## [Work item]
Starting from the first line below, count every line holding the word "clock", then state the total alone.

BEGIN Provided information

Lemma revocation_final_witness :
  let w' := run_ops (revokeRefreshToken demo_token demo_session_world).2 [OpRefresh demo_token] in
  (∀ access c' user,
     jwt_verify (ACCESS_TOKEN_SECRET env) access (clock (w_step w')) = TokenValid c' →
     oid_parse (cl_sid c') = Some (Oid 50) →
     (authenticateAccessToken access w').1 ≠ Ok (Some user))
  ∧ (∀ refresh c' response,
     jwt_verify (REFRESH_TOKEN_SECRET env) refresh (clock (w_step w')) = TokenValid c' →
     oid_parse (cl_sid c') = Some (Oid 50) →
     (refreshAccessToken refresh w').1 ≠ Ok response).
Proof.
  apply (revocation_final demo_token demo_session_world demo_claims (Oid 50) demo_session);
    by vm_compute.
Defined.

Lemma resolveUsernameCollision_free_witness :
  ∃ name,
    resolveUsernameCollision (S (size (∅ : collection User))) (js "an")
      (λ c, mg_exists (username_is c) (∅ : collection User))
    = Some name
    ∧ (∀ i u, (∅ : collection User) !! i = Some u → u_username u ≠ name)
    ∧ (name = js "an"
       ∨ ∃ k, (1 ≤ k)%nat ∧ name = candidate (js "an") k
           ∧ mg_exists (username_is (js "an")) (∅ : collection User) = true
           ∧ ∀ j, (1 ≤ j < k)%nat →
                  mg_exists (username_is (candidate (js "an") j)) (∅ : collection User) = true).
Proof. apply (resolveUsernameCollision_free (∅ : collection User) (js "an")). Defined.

END Provided information
BEGIN Provided information

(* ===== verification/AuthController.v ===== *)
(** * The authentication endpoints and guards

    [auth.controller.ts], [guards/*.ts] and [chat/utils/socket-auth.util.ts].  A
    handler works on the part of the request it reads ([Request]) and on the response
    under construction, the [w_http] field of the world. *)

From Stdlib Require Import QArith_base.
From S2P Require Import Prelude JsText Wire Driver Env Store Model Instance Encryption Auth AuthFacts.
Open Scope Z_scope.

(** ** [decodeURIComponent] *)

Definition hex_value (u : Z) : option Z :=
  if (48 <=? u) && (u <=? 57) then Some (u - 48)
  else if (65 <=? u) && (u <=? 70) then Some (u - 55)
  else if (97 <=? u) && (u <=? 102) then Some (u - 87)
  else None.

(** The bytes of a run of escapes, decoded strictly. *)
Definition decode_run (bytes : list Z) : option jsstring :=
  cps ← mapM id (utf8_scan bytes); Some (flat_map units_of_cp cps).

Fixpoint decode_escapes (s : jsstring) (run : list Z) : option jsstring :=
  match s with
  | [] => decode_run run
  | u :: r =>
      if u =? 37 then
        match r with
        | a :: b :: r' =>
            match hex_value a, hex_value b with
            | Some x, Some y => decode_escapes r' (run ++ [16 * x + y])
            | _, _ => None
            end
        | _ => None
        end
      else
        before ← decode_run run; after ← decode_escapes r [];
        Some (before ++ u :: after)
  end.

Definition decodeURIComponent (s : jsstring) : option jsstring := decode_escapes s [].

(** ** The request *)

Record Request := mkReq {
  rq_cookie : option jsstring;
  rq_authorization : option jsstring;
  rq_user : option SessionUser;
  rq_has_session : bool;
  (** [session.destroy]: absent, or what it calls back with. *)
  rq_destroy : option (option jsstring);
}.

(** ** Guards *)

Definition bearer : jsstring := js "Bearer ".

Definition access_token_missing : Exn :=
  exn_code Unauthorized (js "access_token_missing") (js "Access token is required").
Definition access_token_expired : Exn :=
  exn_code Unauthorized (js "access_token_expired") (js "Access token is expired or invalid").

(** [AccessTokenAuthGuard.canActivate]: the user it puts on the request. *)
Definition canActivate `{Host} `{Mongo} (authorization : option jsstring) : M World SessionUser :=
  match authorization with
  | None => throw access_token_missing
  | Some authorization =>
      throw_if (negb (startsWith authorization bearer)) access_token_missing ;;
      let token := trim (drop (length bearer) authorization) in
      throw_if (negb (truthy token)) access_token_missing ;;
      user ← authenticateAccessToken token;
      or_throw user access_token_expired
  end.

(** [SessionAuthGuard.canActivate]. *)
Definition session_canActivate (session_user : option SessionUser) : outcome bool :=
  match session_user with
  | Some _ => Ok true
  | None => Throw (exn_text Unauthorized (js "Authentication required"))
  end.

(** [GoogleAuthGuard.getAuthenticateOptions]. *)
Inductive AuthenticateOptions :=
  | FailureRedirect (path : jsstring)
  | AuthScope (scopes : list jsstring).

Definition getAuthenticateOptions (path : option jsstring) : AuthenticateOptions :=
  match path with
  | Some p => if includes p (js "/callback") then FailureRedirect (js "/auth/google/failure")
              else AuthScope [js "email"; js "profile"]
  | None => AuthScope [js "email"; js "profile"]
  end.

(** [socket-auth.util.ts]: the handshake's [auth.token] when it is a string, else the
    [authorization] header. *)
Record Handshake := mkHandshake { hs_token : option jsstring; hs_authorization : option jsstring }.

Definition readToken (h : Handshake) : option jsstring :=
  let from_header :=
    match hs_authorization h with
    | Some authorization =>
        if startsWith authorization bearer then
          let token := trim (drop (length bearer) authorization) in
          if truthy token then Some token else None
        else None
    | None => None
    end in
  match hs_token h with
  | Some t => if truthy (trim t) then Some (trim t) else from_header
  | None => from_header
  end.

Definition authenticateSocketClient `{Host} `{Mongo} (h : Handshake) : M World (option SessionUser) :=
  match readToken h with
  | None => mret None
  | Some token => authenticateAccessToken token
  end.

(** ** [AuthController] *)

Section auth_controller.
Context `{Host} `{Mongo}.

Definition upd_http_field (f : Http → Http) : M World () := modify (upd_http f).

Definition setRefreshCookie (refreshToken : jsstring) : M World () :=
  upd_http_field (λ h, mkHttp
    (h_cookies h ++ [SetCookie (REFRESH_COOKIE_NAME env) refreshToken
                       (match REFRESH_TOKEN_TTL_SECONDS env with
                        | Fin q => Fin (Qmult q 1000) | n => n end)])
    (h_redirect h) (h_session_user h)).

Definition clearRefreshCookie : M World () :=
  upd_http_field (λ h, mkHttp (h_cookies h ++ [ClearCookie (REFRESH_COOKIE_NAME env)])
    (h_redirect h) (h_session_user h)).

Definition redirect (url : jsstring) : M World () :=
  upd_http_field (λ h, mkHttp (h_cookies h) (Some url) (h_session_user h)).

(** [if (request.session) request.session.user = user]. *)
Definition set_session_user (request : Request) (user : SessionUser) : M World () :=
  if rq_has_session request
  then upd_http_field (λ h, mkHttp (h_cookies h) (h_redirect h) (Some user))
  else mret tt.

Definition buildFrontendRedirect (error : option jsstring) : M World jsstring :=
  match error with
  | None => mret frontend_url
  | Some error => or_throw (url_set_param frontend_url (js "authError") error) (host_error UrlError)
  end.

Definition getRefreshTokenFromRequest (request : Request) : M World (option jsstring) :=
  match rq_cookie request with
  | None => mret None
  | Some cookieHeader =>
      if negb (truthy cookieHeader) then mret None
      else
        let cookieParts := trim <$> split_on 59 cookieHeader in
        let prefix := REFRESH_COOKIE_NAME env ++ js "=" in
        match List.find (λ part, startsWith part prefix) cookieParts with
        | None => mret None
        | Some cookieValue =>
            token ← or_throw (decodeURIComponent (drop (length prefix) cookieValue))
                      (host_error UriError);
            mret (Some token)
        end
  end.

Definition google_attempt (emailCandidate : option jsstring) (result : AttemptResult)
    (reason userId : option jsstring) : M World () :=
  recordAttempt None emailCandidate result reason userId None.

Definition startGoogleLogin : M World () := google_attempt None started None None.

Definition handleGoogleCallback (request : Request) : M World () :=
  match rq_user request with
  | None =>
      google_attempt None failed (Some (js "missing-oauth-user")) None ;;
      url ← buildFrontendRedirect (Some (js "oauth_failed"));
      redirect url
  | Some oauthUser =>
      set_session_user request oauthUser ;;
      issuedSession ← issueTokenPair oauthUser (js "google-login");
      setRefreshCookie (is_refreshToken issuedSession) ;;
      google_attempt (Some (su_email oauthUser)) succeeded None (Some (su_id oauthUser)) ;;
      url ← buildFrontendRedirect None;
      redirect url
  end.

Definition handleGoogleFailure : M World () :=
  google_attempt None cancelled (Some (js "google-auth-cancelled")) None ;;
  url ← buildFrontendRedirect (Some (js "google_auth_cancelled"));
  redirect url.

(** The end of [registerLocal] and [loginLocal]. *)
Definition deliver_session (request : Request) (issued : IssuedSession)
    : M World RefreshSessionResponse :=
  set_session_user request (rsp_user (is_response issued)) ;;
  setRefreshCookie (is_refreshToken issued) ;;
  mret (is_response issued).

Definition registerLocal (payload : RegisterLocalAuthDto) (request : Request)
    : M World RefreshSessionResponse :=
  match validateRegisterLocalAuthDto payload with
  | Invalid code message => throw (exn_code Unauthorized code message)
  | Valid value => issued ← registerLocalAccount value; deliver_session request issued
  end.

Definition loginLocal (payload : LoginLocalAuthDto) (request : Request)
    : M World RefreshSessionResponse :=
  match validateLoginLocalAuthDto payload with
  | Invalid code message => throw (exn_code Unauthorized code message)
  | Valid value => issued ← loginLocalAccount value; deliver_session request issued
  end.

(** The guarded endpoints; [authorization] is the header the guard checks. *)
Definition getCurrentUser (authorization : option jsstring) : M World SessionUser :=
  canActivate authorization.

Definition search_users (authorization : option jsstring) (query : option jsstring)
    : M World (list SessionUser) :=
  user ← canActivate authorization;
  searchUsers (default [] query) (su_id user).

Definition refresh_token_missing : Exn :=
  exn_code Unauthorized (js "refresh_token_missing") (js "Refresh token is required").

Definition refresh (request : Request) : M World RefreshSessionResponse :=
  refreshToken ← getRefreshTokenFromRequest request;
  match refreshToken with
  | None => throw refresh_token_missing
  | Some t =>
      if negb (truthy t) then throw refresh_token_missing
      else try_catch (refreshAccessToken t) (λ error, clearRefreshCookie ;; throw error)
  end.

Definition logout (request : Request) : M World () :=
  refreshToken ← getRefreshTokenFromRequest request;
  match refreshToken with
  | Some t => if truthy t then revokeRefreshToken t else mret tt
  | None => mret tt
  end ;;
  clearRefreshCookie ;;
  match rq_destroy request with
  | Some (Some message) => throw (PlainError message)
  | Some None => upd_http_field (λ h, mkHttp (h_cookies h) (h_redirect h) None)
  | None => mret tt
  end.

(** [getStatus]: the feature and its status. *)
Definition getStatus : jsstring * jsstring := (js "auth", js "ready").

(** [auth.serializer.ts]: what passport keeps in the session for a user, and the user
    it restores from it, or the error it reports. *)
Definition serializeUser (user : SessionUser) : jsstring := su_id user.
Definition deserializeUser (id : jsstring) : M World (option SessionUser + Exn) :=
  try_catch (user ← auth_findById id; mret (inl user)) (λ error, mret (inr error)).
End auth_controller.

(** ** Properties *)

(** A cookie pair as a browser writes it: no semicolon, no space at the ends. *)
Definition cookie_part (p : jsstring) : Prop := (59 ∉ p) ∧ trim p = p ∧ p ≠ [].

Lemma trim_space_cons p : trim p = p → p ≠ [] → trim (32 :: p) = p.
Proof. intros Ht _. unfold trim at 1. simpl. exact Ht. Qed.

END Provided information
BEGIN Provided information

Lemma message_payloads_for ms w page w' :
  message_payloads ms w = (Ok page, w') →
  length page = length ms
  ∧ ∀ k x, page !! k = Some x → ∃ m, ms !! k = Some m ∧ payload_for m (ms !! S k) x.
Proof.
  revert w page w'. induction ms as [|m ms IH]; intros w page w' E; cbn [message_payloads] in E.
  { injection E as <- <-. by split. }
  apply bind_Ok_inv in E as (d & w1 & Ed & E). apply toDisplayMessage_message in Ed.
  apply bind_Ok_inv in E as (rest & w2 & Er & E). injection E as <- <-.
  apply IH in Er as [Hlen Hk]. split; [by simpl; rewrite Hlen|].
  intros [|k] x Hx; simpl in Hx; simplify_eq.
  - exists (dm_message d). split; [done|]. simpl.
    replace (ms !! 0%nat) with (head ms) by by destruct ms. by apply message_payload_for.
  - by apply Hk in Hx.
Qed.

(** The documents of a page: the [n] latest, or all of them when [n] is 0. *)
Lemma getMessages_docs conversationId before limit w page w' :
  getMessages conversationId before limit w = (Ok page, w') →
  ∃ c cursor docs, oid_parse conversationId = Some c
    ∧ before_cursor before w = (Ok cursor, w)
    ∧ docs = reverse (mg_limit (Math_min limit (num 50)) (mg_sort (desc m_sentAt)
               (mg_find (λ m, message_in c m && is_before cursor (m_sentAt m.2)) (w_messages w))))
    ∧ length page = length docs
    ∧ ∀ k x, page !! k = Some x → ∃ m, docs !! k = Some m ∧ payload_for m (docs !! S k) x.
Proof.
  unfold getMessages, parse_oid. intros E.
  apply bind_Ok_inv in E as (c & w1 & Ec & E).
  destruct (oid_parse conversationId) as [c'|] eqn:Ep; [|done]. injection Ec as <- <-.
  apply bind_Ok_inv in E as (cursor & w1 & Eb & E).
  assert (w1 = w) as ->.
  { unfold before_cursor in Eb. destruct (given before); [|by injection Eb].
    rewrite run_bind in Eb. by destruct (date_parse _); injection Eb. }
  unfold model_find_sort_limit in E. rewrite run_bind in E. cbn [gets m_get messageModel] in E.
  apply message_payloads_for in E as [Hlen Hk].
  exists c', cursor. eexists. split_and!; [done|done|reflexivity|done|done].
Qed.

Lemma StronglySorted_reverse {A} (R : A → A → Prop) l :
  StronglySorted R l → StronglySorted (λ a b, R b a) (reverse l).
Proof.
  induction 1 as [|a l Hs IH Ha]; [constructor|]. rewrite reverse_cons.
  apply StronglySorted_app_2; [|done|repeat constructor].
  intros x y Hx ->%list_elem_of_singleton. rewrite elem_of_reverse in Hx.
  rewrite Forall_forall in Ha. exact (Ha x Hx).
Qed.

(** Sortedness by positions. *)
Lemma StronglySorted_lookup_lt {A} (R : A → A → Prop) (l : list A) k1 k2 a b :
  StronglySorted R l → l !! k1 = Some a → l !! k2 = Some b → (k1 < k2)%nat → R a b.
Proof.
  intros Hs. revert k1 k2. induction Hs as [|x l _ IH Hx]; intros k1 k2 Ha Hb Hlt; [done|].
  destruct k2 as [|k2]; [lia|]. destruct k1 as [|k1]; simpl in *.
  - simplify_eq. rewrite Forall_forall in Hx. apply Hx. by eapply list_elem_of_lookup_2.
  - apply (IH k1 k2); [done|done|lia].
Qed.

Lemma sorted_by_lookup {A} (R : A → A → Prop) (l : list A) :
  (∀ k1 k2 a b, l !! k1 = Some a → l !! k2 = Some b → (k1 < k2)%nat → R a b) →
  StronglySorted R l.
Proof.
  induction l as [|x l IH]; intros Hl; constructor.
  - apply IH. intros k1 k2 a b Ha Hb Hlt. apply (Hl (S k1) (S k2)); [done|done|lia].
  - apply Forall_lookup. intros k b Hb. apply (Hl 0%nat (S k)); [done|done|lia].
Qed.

END Provided information

## [Answer to this problem]
2